(* ===== verification/Lanes.v ===== *)
(** * Delivery lanes

    One lane per relay an intent is published to: its cursor, its attempts and
    their evidence, and the deadline index that wakes it
    ([crates/nmp-store/src/redb_store/publish_queue.rs],
    [publish_queue_ops.rs], and [persist_lane_state] and the relay dictionary of
    [store.rs]).

    The tables hold decoded records: a write fails where the encoder fails and a
    read where the decoder's cross-checks do ([QueueRoundtrip]).  [None] is a
    [PersistenceError]; every operation is one transaction, so nothing of a
    failed one is kept.  The relay dictionary is read from its tables; the cache
    in front of them holds copies of rows that never change. *)

From S2P Require Import Prelude Grammar Address Coverage Schema Canonical Ingest QueueBytes QueueCodec.

Definition u64_succ (n : N) : option N := if (n <? u64_max)%N then Some (n + 1)%N else None.
Definition u64_saturating_succ (n : N) : N := if (n <? u64_max)%N then (n + 1)%N else u64_max.

Record LaneKey := mkLaneKey { lk_intent_id : N; lk_event_id : EventId; lk_relay : RelayUrl }.
#[global] Instance LaneKey_eq_dec : EqDecision LaneKey.
Proof. solve_decision. Defined.

(** [PublishQueueLane]. *)
Record DeliveryLane := mkLane { la_key : LaneKey; la_row : LaneRow }.

Record Deadline := mkDeadline {
  dl_at : N; dl_key : LaneKey; dl_lane_revision : N; dl_kind : DeadlineKind
}.
#[global] Instance Deadline_eq_dec : EqDecision Deadline.
Proof. solve_decision. Defined.

Record Attempt := mkAttempt {
  at_relay : RelayUrl; at_ordinal : N; at_event_id : EventId; at_outcome : AttemptOutcome
}.

Inductive PostHandoffState :=
  | PostWaitingConnection
  | PostAwaitingAck (deadline : N)
  | PostTransient (eligible_at : N) (cause : TransientCause) (raw_reason : option string)
  | PostTerminal (outcome : AttemptOutcome) (finished_at : N).

(** The delivery tables, keyed by intent, relay surrogate and ordinal. *)
Record Journal := mkJournal {
  j_intents : gmap N IntentRecord;
  j_routes : gmap (N * N) (list N);
  j_attempts : gmap (N * N * N) (EventId * AttemptOutcome);
  j_details : gmap (N * N * N) AttemptDetails;
  j_lanes : gmap (N * N) LaneRow;
  j_deadlines : gmap (N * N * N) (N * DeadlineKind);
  j_relays : gmap N RelayUrl;
  j_relay_ids : gmap RelayUrl N;
  j_next_relay : N
}.

Definition set_lanes (j : Journal) lanes deadlines : Journal :=
  mkJournal (j_intents j) (j_routes j) (j_attempts j) (j_details j) lanes deadlines
    (j_relays j) (j_relay_ids j) (j_next_relay j).
Definition set_attempts (j : Journal) attempts details : Journal :=
  mkJournal (j_intents j) (j_routes j) attempts details (j_lanes j) (j_deadlines j)
    (j_relays j) (j_relay_ids j) (j_next_relay j).
Definition set_details (j : Journal) details : Journal := set_attempts j (j_attempts j) details.
Definition set_routes (j : Journal) routes : Journal :=
  mkJournal (j_intents j) routes (j_attempts j) (j_details j) (j_lanes j) (j_deadlines j)
    (j_relays j) (j_relay_ids j) (j_next_relay j).
Definition set_dictionary (j : Journal) relays relay_ids next : Journal :=
  mkJournal (j_intents j) (j_routes j) (j_attempts j) (j_details j) (j_lanes j) (j_deadlines j)
    relays relay_ids next.

(** ** Reading and writing records *)

Definition encodes {A} (r : Result A) : Prop := match r with inr _ => True | inl _ => False end.
#[global] Instance encodes_dec {A} (r : Result A) : Decision (encodes r).
Proof. destruct r; apply _. Defined.

(** The cross-checks of [decode_lane]. *)
Definition lane_decodes (row : LaneRow) : Prop :=
  ln_revision row ≠ 0%N ∧
  match state_ordinal (ln_state row) with Some ordinal => ordinal = ln_last_ordinal row | None => True end.
#[global] Instance lane_decodes_dec row : Decision (lane_decodes row).
Proof. unfold lane_decodes. destruct (state_ordinal _); apply _. Defined.

(** The cross-checks of [decode_attempt_detail]. *)
Definition details_decode (d : AttemptDetails) : Prop :=
  dt_terminal d ≠ Some Started ∧ (is_Some (dt_finished_at d) ↔ is_Some (dt_terminal d)).
#[global] Instance details_decode_dec d : Decision (details_decode d).
Proof. unfold details_decode. apply _. Defined.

◆ AIM OF THE EXERCISE:
From the entries above, give again exactly the lines running from the line with "j) lanes deadlines" to the line with "(** ** Reading and writing records *)"; include both of those lines.

◆ EXERCISE RESULT:
  mkJournal (j_intents j) (j_routes j) (j_attempts j) (j_details j) lanes deadlines
    (j_relays j) (j_relay_ids j) (j_next_relay j).
Definition set_attempts (j : Journal) attempts details : Journal :=
  mkJournal (j_intents j) (j_routes j) attempts details (j_lanes j) (j_deadlines j)
    (j_relays j) (j_relay_ids j) (j_next_relay j).
Definition set_details (j : Journal) details : Journal := set_attempts j (j_attempts j) details.
Definition set_routes (j : Journal) routes : Journal :=
  mkJournal (j_intents j) routes (j_attempts j) (j_details j) (j_lanes j) (j_deadlines j)
    (j_relays j) (j_relay_ids j) (j_next_relay j).
Definition set_dictionary (j : Journal) relays relay_ids next : Journal :=
  mkJournal (j_intents j) (j_routes j) (j_attempts j) (j_details j) (j_lanes j) (j_deadlines j)
    relays relay_ids next.

(** ** Reading and writing records *)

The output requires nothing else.